Depression: patients with depression often have memory problems that affect them in various ways. One way is through negative recall bias, this is when they are more likely to recall unhappy events than happy events. This is known as mood congruent memory. Another explanation for poor memory is that they have physical abnormalities in their brains. These could be related to biochemical activity for brain structure damage.

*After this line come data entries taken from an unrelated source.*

(* ===== verification/HexBytes.v ===== *)
(** * Byte strings in hex (sdk/go/pkg/pldtypes/hex_bytes.go)

    State ids travel as hex text and are compared as bytes: the views of the coordinator parse the
    keys of its lock maps with [ParseHexBytes]. *)

From S2P Require Import Prelude.
From Stdlib Require Import Ascii.
Open Scope string_scope.

(** [HexBytes]: a byte slice, or nil. *)
Abbreviation HexBytes := (option string) (only parsing).

Definition hexDigit (n : N) : ascii := ascii_of_N (if (n <? 10)%N then 48 + n else 87 + n)%N.

(** [hex.EncodeToString]: lower case. *)
Fixpoint hexEncode (b : string) : string :=
  match b with
  | EmptyString => ""
  | String c b' => String (hexDigit (N_of_ascii c / 16)) (String (hexDigit (N_of_ascii c mod 16)) (hexEncode b'))
  end.

Definition fromHexChar (c : ascii) : option N :=
  let n := N_of_ascii c in
  if ((48 <=? n) && (n <=? 57))%N then Some (n - 48)%N
  else if ((97 <=? n) && (n <=? 102))%N then Some (n - 87)%N
  else if ((65 <=? n) && (n <=? 70))%N then Some (n - 55)%N
  else None.

(** [hex.DecodeString]: [None] stands for its error. *)
Fixpoint hexDecode (s : string) : option string :=
  match s with
  | EmptyString => Some ""
  | String a (String b s') =>
      h ← fromHexChar a;
      l ← fromHexChar b;
      rest ← hexDecode s';
      Some (String (ascii_of_N (h * 16 + l)) rest)
  | String _ EmptyString => None
  end.

Definition TrimPrefix0x (s : string) : string :=
  match s with
  | String "0" (String "x" s') => s'
  | _ => s
  end.

Definition ParseHexBytes (s : string) : res HexBytes :=
  match hexDecode (TrimPrefix0x s) with
  | Some h => Ok (Some h)
  | None => Err (MsgTypesInvalidHex s)
  end.

Definition HexString (id : HexBytes) : string := hexEncode (default "" id).

Definition HexString0xPrefix (id : HexBytes) : string := "0x" ++ hexEncode (default "" id).

(** [String()] *)
Definition HexBytes_String (id : HexBytes) : string :=
  match id with None => "" | Some _ => HexString0xPrefix id end.

Definition HexBytes_Equals (a b : HexBytes) : bool := String.eqb (default "" a) (default "" b).

(** [ParseBytes32Ctx] (bytes32.go) *)
Definition ParseBytes32Ctx (s : string) : res string :=
  match hexDecode (TrimPrefix0x s) with
  | None => Err (MsgTypesInvalidHex s)
  | Some h => if (String.length h =? 32)%nat then Ok h else Err (MsgTypesValueInvalidHexBytes32 (String.length h))
  end.

(** ** Facts *)

Lemma fromHexChar_hexDigit n : (n < 16)%N -> fromHexChar (hexDigit n) = Some n.
Proof.
  intros Hn.
  assert (In n (N.of_nat <$> seq 0 16)) as Hin.
  { apply list_elem_of_In, list_elem_of_fmap. exists (N.to_nat n). rewrite elem_of_seq. lia. }
  simpl in Hin. repeat (destruct Hin as [<-|Hin]; [reflexivity|]). done.
Qed.

Lemma hexDecode_hexEncode b : hexDecode (hexEncode b) = Some b.
Proof.
  induction b as [|c b IH]; [done|]. simpl.
  pose proof (N_ascii_bounded c) as Hc.
  rewrite !fromHexChar_hexDigit by (apply N.mod_lt || (apply N.Div0.div_lt_upper_bound; lia); lia).
  simpl. rewrite IH. simpl. do 2 f_equal.
  rewrite <-(ascii_N_embedding c) at 3. f_equal.
  rewrite N.mul_comm. symmetry. apply N.div_mod. lia.
Qed.

Lemma hexEncode_no_x b s : hexEncode b <> String "0" (String "x" s).
Proof.
  destruct b as [|c b]; [done|]. simpl. intros [= _ H _].
  assert (fromHexChar (hexDigit (N_of_ascii c mod 16)) = None) as Hn by (by rewrite H).
  rewrite fromHexChar_hexDigit in Hn by (apply N.mod_lt; lia). done.
Qed.

(** Byte strings survive both of their text forms: with the 0x prefix used on the wire and
    without it as stored in the database. *)
Theorem parseHexBytes_roundtrip b :
  ParseHexBytes (HexString0xPrefix (Some b)) = Ok (Some b) /\
  ParseHexBytes (HexString (Some b)) = Ok (Some b).
Proof.
  unfold ParseHexBytes, HexString0xPrefix, HexString. cbn [default from_option id].
  split; [change (TrimPrefix0x ("0x" ++ hexEncode b)) with (hexEncode b); by rewrite hexDecode_hexEncode|].
  assert (TrimPrefix0x (hexEncode b) = hexEncode b) as ->; [|by rewrite hexDecode_hexEncode].
  pose proof (hexEncode_no_x b) as Hx. destruct (hexEncode b) as [|c [|d s]]; [done| |].
  - simpl. by repeat case_match.
  - unfold TrimPrefix0x. repeat case_match; try done. subst. by destruct (Hx s).
Qed.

A second link between depression and poor memory is that depression may lead people to be inattentive and fail to encode passing events in LTM. In this case it isn’t so much that the depressed person has forgotten but that the memory was never stored in the first place. An evaluation point of depression is research by Bower, he hypnotised P’s and then told them they were in a happy or sad mood. He found that the p’s tended to recall more of the words accurately if they recalled them in the same mood they had learned them. P’s who learned the list in a sad mood recalled them better in that mood. The finding obtained in this study supports the mood congruent memory. However this study lacks ecological validity as well as mundane realism. It could also be said that the level of depression in the patient would affect the findings of the study.
Clinical depression patients who often have memory problems can be related to this study. They had trouble remembering memories about themselves and recall more negative memories than positive ones.. this may be because they may have gone through more negative memories than positive so they feel the need to dwell of the negative thoughts. Cognitive therapy attempts to get P’s to have more balanced view rather than a negative one and helps them see the positives as well as the negatives.
Part of cognitive therapy attempts to get P’s to recall less depressing memories and more positive memories. Although research on repression and depression suggests that emotion leads to memory loss the evidence of FBM’s suggests the opposite. Within all the three explanations there is both supporting and refuting evidence so it might be best to take an eclectic view of how emotion and memory are connected.